Ama bu zaman aldığı için,
öğle yemeği sonrası
grup toplantıları düzenledi.
Hastanın acısına karşı koyan
uzman takımı gibiydiler.
Daha önce, hiç kimse acıya bu
şekilde odaklanmamıştı.
Sonrasında, çok çalıştı.
Eline geçen tüm tıp kitaplarını,
"acı" kelimesi geçen her şeyi
dikkatlice not ederek okudu.
Okuduğu 14.000 sayfadan
on yedi buçuğunda "acı" kelimesi vardı.
ON YEDİ BUÇUK.
Hasta olmanın en temel, en yaygın,
en sinir bozucu yanı için.
Bonica şaşırmıştı. Dedi ki,
"Ne çeşit bir sonuçla oraya gelebilirsin?
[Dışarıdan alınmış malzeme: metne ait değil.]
(** * create_files_json.py: a shallow embedding and its properties

    The script lists the files tracked by git, reads each one (base64 for
    binary files, UTF-8 text with replacement otherwise) and dumps the
    collection as an indented JSON array.

    Python values are modelled as follows:
    - [str] is a list of Unicode code points ([pystr]);
    - [bytes] is a list of [Byte.byte];
    - an exception is the value of [str(e)];
    - code that may raise returns a [result];
    - the outside world (the git subprocess, the disk, the output file) is a
      record [world] that the functions read. *)

From Stdlib Require Import List NArith ZArith Bool Ascii String Lia.
From Stdlib.Strings Require Import Byte.
From Stdlib Require Import DecimalString.
Import ListNotations.

Set Implicit Arguments.
Open Scope string_scope.
Open Scope list_scope.

(** ** Python strings *)

Definition codepoint := N.
Definition pystr := list codepoint.

(** ASCII string literals of the source, as code points. *)
Fixpoint lit (s : string) : pystr :=
  match s with
  | EmptyString => []
  | String c s' => N_of_ascii c :: lit s'
  end.

Definition pystr_eqb (a b : pystr) : bool :=
  if list_eq_dec N.eq_dec a b then true else false.

Definition LF : codepoint := 10%N.
Definition CR : codepoint := 13%N.

(** ** Exceptions and results *)

(** An exception is identified by its message, [str(e)]. *)
Inductive exn : Type := Exception (msg : pystr).

Definition exn_str (e : exn) : pystr := let (m) := e in m.

Inductive result (A : Type) : Type :=
| Ok (a : A)
| Raise (e : exn).
Arguments Ok {A} a.
Arguments Raise {A} e.

Definition bind {A B} (r : result A) (k : A -> result B) : result B :=
  match r with
  | Ok a => k a
  | Raise e => Raise e
  end.

Declare Scope py_scope.
Delimit Scope py_scope with py.
Notation "x <- c ;; k" := (bind c (fun x => k))
  (at level 61, c at next level, right associativity) : py_scope.
Notation "c ;;; k" := (bind c (fun _ => k))
  (at level 61, right associativity) : py_scope.
Open Scope py_scope.

(** ** str.split and str.strip *)

(** [s.split(sep)] for a one-character separator: the fields between the
    separators, empty fields included; never the empty list. *)
Fixpoint split (sep : codepoint) (s : pystr) : list pystr :=
  match s with
  | [] => [[]]
  | c :: s' =>
      if N.eqb c sep then [] :: split sep s'
      else match split sep s' with
           | [] => [[c]]
           | f :: fs => (c :: f) :: fs
           end
  end.

(** The code points for which [str.isspace] holds, which [str.strip()]
    removes: the C0 separators, space, NEL, NBSP and the Unicode spaces. *)
Definition isspace (c : codepoint) : bool :=
  ((9 <=? c) && (c <=? 13) || (28 <=? c) && (c <=? 32)
   || (c =? 133) || (c =? 160) || (c =? 5760)
   || (8192 <=? c) && (c <=? 8202)
   || (c =? 8232) || (c =? 8233) || (c =? 8239) || (c =? 8287)
   || (c =? 12288))%N.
Hasta açısından en önemli şey olan
acı hakkında konuşmuyorlar."
Gelecek 8 yılda, Bonica bunun hakkında
konuştu, eksik sayfaları yazdı.
Sonraları "Acı'nın Kutsal Kitabı" olarak
bilinen kitabı yazdı.
Kitabında yeni stratejiler,
sinir bloğu iğnesi kullanılan
yeni tedaviler önerdi.
Öğle yemeği toplantılarına dayanarak,
Acı Kliniği diye yeni klinik teklif etti.
Ama kitabıyla ilgili en önemli şey,
tıpta, duygusal bir alarm
çeşidi olmasıydı.
Doktorların, hastaların hayatlarındaki acıyı
ciddiye almaları için umutsuzca bir istek..
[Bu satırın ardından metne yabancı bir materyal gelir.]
(** * pudzu: utility decorators and the nearest-neighbour map colouring

    A shallow embedding of the parts of [utils.py] and
    [dataviz/neighbours.py] that the specification talks about, with the
    properties of the specification stated and proved over it.

    - Python values are modelled by Rocq values: tuples and lists by
      [list], integers by [Z], dictionaries by [gmap].
    - Code that may raise returns a [result]; code that reads the clock,
      sleeps or calls a stateful function threads a world explicitly.
    - numpy arrays of shape (H, W, C) are lists of rows of pixels, a pixel
      being the list of its channel values. *)

From Stdlib Require Import ZArith Lia.
From stdpp Require Import base option list strings gmap.

(** ** Exceptions and results *)

(** The built-in exceptions the modelled code can raise. *)
Inductive exn :=
  | ValueError
  | IndexError
  | TypeError
  | NameError
  | NotImplementedError.

#[global] Instance exn_eq_dec : EqDecision exn.
Proof. solve_decision. Defined.

(** Outcome of a call: a value, or a raised exception of type [E]. *)
Inductive result (E A : Type) :=
  | Ok (a : A)
  | Raise (e : E).
Arguments Ok {E A} a.
Arguments Raise {E A} e.

Definition rbind {E A B} (m : result E A) (k : A → result E B) : result E B :=
  match m with
  | Ok a => k a
  | Raise e => Raise e
  end.

Notation "x ←! m ; k" := (rbind m (fun x => k))
  (at level 20, m at level 100, k at level 200, right associativity,
   format "x  ←!  m ;  '/' k").

(** ** Python sequence primitives *)

Module Py.

Section Sequences.
Context {A : Type}.

(** [len(t)] as a Python integer. *)
Definition len (t : list A) : Z := Z.of_nat (length t).

(** A negative index counts from the end. *)
Definition wrap (t : list A) (i : Z) : Z :=
  if (i <? 0)%Z then (i + len t)%Z else i.

(** [t[i]]: [None] stands for IndexError. *)
Definition getitem (t : list A) (i : Z) : option A :=
  if ((- len t <=? i) && (i <? len t))%Z
  then t !! Z.to_nat (wrap t i)
  else None.

(** One bound of a slice [t[a:b]]: a missing bound takes its default, a
    negative one is offset by the length, and the result is clamped to
    [0 .. len t]. *)
Definition slice_bound (t : list A) (dflt : Z) (b : option Z) : Z :=
  match b with
  | None => dflt
  | Some i => Z.max 0 (Z.min (len t) (wrap t i))
  end.

(** [t[start:stop]] with step 1. *)
Definition slice (t : list A) (start stop : option Z) : list A :=
  let lo := slice_bound t 0%Z start in
  let hi := slice_bound t (len t) stop in
  take (Z.to_nat (hi - lo)) (drop (Z.to_nat lo) t).

(** [t.index(x)]: the first position of [x], ValueError when absent. *)
Fixpoint index `{EqDecision A} (t : list A) (x : A) : result exn nat :=
  match t with
  | [] => Raise ValueError
  | y :: t' => if decide (y = x) then Ok 0
               else k ←! index t' x; Ok (S k)
  end.

(** [t[k]] for an index that is known not to be negative. *)
Definition getitem_nat (t : list A) (k : nat) : result exn A :=
  match t !! k with
  | Some x => Ok x
  | None => Raise IndexError
  end.

End Sequences.

End Py.

(** ** utils.py *)

Module Utils.

(** *** update_sequence *)

(** [update_sequence(s, n, x)]: [tuple(s)] is the list itself. *)
Definition update_sequence {A} (s : list A) (n : Z) (x : A)
  : result exn (list A) :=
  let t := s in
  if ((- Py.len t <=? n) && (n <? Py.len t))%Z then
    Ok (Py.slice t (Some 0%Z) (Some n)
        ++ [x]
        ++ Py.slice t (Some (n + 1)%Z) (if (n =? -1)%Z then Some 0%Z else None))
  else Raise IndexError.

(** *** Signatures: number_of_args, all_keyword_args *)

(** [inspect.Parameter.kind]. *)
Inductive param_kind :=
  | POSITIONAL_ONLY
  | POSITIONAL_OR_KEYWORD
  | VAR_POSITIONAL
  | KEYWORD_ONLY
  | VAR_KEYWORD.

#[global] Instance param_kind_eq_dec : EqDecision param_kind.
Proof. solve_decision. Defined.

Record parameter := mk_parameter { name : string; kind : param_kind }.

(** Built-in operators: [inspect.signature] raises ValueError on them. *)
Inductive builtin :=
  | b_len | op_not_ | op_truth | op_abs | op_index | op_inv | op_invert
  | op_neg | op_pos
  | op_lt | op_le | op_gt | op_ge | op_eq | op_ne | op_is_ | op_is_not
  | op_add | op_and_ | op_floordiv | op_lshift | op_mod | op_mul | op_or_
  | op_pow | op_rshift | op_sub | op_truediv | op_xor | op_concat
  | op_contains | op_countOf | op_delitem | op_getitem | op_indexOf
  | op_setitem
  | other_builtin (qualname : string).

#[global] Instance builtin_eq_dec : EqDecision builtin.
Proof. solve_decision. Defined.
Tıbbın amacını yeniden belirledi.
Amaç, hastaları daha iyi etmek değil;
hastaları daha iyi hissettirmekti.
Onlarca yıl ağrısını,
gündeminden uzak tuttu
ve nihayetinde 70'lerin ortasında
acısı ortaya çıktı.
Dünyada yüzlerce acı kliniği türedi.
Fakat türedikçe, trajik bir düğüm.
Bonica'nın güreş yılları onu yakaladı.
20 yılı aşkın süredir ringlerin
dışında kaldı.
Ama 1500 müsabaka vücudunda iz bırakmıştı.
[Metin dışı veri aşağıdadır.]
(** * J-A-C-K: the state synchronization engine of [src/App.tsx]

    A shallow embedding of the [App] component's engine: the three local
    collections (repair orders, master inventory, inventory alerts), the
    mutation handlers [addRO], [updateRO], [updateInventory] and
    [addInventoryAlert], the bootstrap [fetchInitialData] with the effect
    that runs it, and the part of the render function that selects the
    screen.

    Modelling conventions.
    - A React state variable is a field of [AppState].  A handler is a
      closure created by one render: what it reads through the closure
      ([masterInventory], [isDemoMode]) comes from the render's snapshot,
      the handler's first argument [render]; what it writes goes through a
      setter, and an updater function [prev => ...] is applied to the
      pending state held by the [World].
    - Handlers run in the monad [M]: state passing over the [World] plus a
      thrown completion (a rejected [await]).  Every setter call, remote
      call and console line is appended to the world's [trace], so the order
      of effects can be stated.
    - The Supabase client is an oracle from calls to replies; [Date.now()]
      is the sequence [dateNow] of clock readings, consumed one per call.
    - Quantities are JavaScript numbers with an integer value, or an
      infinity or NaN ([JsNumber]); [jsAdd] is the addition of doubles on
      them (round to nearest, ties to even, overflow to an infinity) and
      [jsLe] their comparison.
    - A thrown or rejected value is an object or null/undefined; reading
      [.message] of the latter throws a TypeError. *)

From Stdlib Require Import ZArith String List Lia.
From stdpp Require Import base list strings gmap pretty.

Local Open Scope string_scope.
Local Open Scope list_scope.

(** ** Data model *)

(** A JavaScript number whose value is an integer, an infinity or NaN.
    [Finite z] is a number of the language when [z] is a double, which is
    when [roundToDouble] leaves it as it is. *)
Inductive JsNumber : Type :=
| Finite (z : Z)
| PosInfinity
| NegInfinity
| NaN.

(** The double nearest to the integer [z], ties to the even significand,
    with the exponent unbounded: below 2^53 every integer is a double; from
    there on 53 significant bits are kept. *)
Definition roundToDouble (z : Z) : Z :=
  let m := Z.abs z in
  if (m <? 2 ^ 53)%Z then z
  else
    let e := (Z.log2 m - 52)%Z in
    let q := (m / 2 ^ e)%Z in
    let r := (m mod 2 ^ e)%Z in
    let half := (2 ^ (e - 1))%Z in
    let q' := if (r <? half)%Z then q
              else if (half <? r)%Z then (q + 1)%Z
              else if Z.even q then q else (q + 1)%Z in
    (Z.sgn z * (q' * 2 ^ e))%Z.

(** The number the exact integer [z] is delivered as: its nearest double,
    or an infinity when that is 2^1024 or more in magnitude. *)
Definition deliver (z : Z) : JsNumber :=
  let r := roundToDouble z in
  if (2 ^ 1024 <=? r)%Z then PosInfinity
  else if (r <=? - 2 ^ 1024)%Z then NegInfinity
  else Finite r.

(** [a + b] on numbers. *)
Definition jsAdd (a b : JsNumber) : JsNumber :=
  match a, b with
  | NaN, _ | _, NaN => NaN
  | PosInfinity, NegInfinity | NegInfinity, PosInfinity => NaN
  | PosInfinity, _ | _, PosInfinity => PosInfinity
  | NegInfinity, _ | _, NegInfinity => NegInfinity
  | Finite x, Finite y => deliver (x + y)
  end.

(** [a <= b] on numbers: false as soon as one side is NaN. *)
Definition jsLe (a b : JsNumber) : bool :=
  match a, b with
  | NaN, _ | _, NaN => false
  | NegInfinity, _ | _, PosInfinity => true
  | _, NegInfinity | PosInfinity, _ => false
  | Finite x, Finite y => (x <=? y)%Z
  end.

(** A JSON value held by an object property or a wire column. *)
Inductive JsVal : Type :=
| JNum (n : JsNumber)
| JStr (s : string)
| JNull.
(** * ESP32 soil-moisture reporter: the scheduling loop of [main/main.c]

    A shallow embedding of [get_current_time], of the event handlers that
    maintain the connection bits, of the body of the endless loop of
    [adc_mqtt_task] and of the start-up sequence of [app_main], followed
    by the properties of the daily reporting windows, of the connection
    bits and of start-up.

    Conventions.
    - C [int] values (hours, minutes, the raw ADC sample, return codes) are
      [Z]; the code only compares them with constants, so no wrap-around
      is involved.
    - [double] and [float] values are [spec_float] (IEEE 754 without NaN
      payloads) with the operations of [SpecFloat] instantiated at
      binary64 (53, 1024) and binary32 (24, 128), rounding to nearest even.
    - What the loop receives from its collaborators in one iteration (the
      broken-down local time, the ADC sample, the return code of the
      publish call) is an [inputs] record; what it does to them is a list
      of [effect]s. *)

From Stdlib Require Import ZArith List Bool Lia String Sorting.Sorted.
From Stdlib Require Import Floats.SpecFloat.
Import ListNotations.
Open Scope Z_scope.

(* ================================================================== *)
(** * Definitions *)
(* ================================================================== *)

(** ** Wall-clock time *)

(** [struct tm] as filled in by [localtime_r]. *)
Record tm := mk_tm {
  tm_sec : Z;
  tm_min : Z;
  tm_hour : Z;
  tm_mday : Z;
  tm_mon : Z;
  tm_year : Z;   (* years since 1900 *)
  tm_wday : Z;
  tm_yday : Z;
  tm_isdst : Z
}.

(** The ranges the C library promises for the two fields the program
    reads. *)
Definition tm_in_range (t : tm) : Prop :=
  0 <= tm_hour t <= 23 /\ 0 <= tm_min t <= 59.

(** [bool get_current_time(int *hour, int *minute)], applied to the
    [timeinfo] obtained from [time] and [localtime_r].  [None] is the
    [false] return (the out-parameters are not written); [Some (hour,
    minute)] is the [true] return. *)
Definition get_current_time (timeinfo : tm) : option (Z * Z) :=
  if tm_year timeinfo <? 2023 - 1900 then None
  else Some (tm_hour timeinfo, tm_min timeinfo).

(** The calendar day of a sample, which the program never looks at. *)
Definition calendar_day (t : tm) : Z * Z := (tm_year t, tm_yday t).

(** ** The calibration arithmetic *)

Definition double_of_int (n : Z) : spec_float :=
  binary_normalize 53 1024 n 0 false.

Definition float_of_int (n : Z) : spec_float :=
  binary_normalize 24 128 n 0 false.

(** Conversion of a [double] to [float] on assignment. *)
Definition float_of_double (x : spec_float) : spec_float :=
  match x with
  | S754_finite s m e => binary_round 24 128 s m e
  | _ => x
  end.

(** [float percent_value = 100 - ((value - 2300.0) * 100.0 / 1795.0);]
    The right-hand side is evaluated in [double]. *)
Definition percent_value (value : Z) : spec_float :=
  float_of_double
    (SFsub 53 1024 (double_of_int 100)
       (SFdiv 53 1024
          (SFmul 53 1024
             (SFsub 53 1024 (double_of_int value) (double_of_int 2300))
             (double_of_int 100))
          (double_of_int 1795))).

(** [if (p > 100) p = 100; else if (p < 0) p = 0;] *)
Definition clamp (p : spec_float) : spec_float :=
  if SFltb (float_of_int 100) p then float_of_int 100
  else if SFltb p (float_of_int 0) then float_of_int 0
  else p.

Definition calibrate (value : Z) : spec_float := clamp (percent_value value).





(** ** The per-window flags *)

(** The three daily windows, named after the flags of the code. *)
Inductive window := Morning | Afternoon | Evening.

Definition window_eqb (a b : window) : bool :=
  match a, b with
  | Morning, Morning | Afternoon, Afternoon | Evening, Evening => true
  | _, _ => false
  end.

Definition all_windows : list window := [Morning; Afternoon; Evening].

(** The time of day tested for each window in the loop's condition. *)
Definition window_time (w : window) : Z * Z :=
  match w with
  | Morning => (5, 0)
  | Afternoon => (10, 0)
  | Evening => (14, 0)
  end.

(** [bool sent_morning, sent_afternoon, sent_evening]. *)
Record flags := mk_flags {
  sent_morning : bool;
  sent_afternoon : bool;
  sent_evening : bool
}.

Definition initial_flags : flags := mk_flags false false false.

Definition sent_today (st : flags) (w : window) : bool :=
  match w with
  | Morning => sent_morning st
  | Afternoon => sent_afternoon st
  | Evening => sent_evening st
  end.

(** ** One iteration of the loop *)

(** What the collaborators hand to one iteration. *)
Record inputs := mk_inputs {
  in_time : tm;        (* localtime_r of the current time *)
  in_adc : Z;          (* adc1_get_raw(SENSOR_A1), read only on a fire *)
  in_publish : Z       (* return code of esp_mqtt_client_publish *)
}.

Definition SENSOR_A1 : Z := 1.

(** [snprintf(payload, sizeof payload, "%.2f%%", percent_value)]: the
    format and its argument. *)
Record payload := mk_payload {
  payload_format : string;
  payload_value : spec_float
}.

Inductive effect :=
| AdcGetRaw (channel : Z)
| LogInfo (value : Z) (percent : spec_float)
| MqttPublish (topic : string) (data : payload) (len qos retain : Z)
| TaskDelayMs (ms : Z).

(** [if (current_hour == 0 && current_minute == 0) { ... = false; }] *)
Definition midnight_reset (st : flags) (current_hour current_minute : Z)
  : flags :=
  if (current_hour =? 0) && (current_minute =? 0) then mk_flags false false false
  else st.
50'li yaşların ortasına geldiğinde
hala osteoartrit hastasıydı.
Sonraki 20 yıl, 4 omurga ameliyatı,
kalça protezi üstüne kalça protezi
olmak üzere 22 ameliyat geçirdi.
Neredeyse kolunu kaldıramıyor
boynunu döndüremiyordu.
Yürümek için aluminyum koltuk
değneklerine ihtiyacı vardı.
Arkadaşları ve
eski öğrencileri onun doktoru oldular.
Birine göre, dünyadaki en çok sinir bloğu
iğnesi alan kişiydi.
Zaten işkolikti, günde
15-18 saaten fazla çalıştı.
İyileştirmek, onun için işten fazlasıydı.
Bu onun rahatlama yoluydu.
O zamanlar bir muhabire şöyle dedi;
"Eğer bu kadar meşgul olmasaydım,
tamamen engelli biri olurdum."
1980'lerin başında, Florida'da
bir iş gezisinde, Bonica,
eski bir öğrencisini
onu Tampa'daki Hyde Park alanına
götürmesi için aldı.
Palmiye ağaçlarının önünden geçip,
garajında büyük gümüş havan topu saklı
bir köşkün önünde durdular.
Ev, Zacchini ailesine aitti--
Amerika'nın sirk kraliyeti denebilir.
Yıllar önce, Bonica onları izlemişti,
gümüş bir tulumda, büyük gözlüklerle,
öncüsü oldukları numarayı yaparak
- İnsan Güllesi.
Fakat şimdi
onlar da şu an onun gibiydi: emekli.
Şu an bu jenerasyonun hepsi ölü,
Bonica da dahil.
Bu yüzden o gün birbirlerine
tam olarak
ne dediklerini bilmenin bir yolu yok.
Ama yine de hayal etmeyi seviyorum.
Güçlü adamlar ve insan gülleleri
tekrar bir araya gelmiş, birbirlerine
eski, yeni yaralarını gösteriyorlar.
Belki Bonica onlara tıbbi tavsiyeler verdi.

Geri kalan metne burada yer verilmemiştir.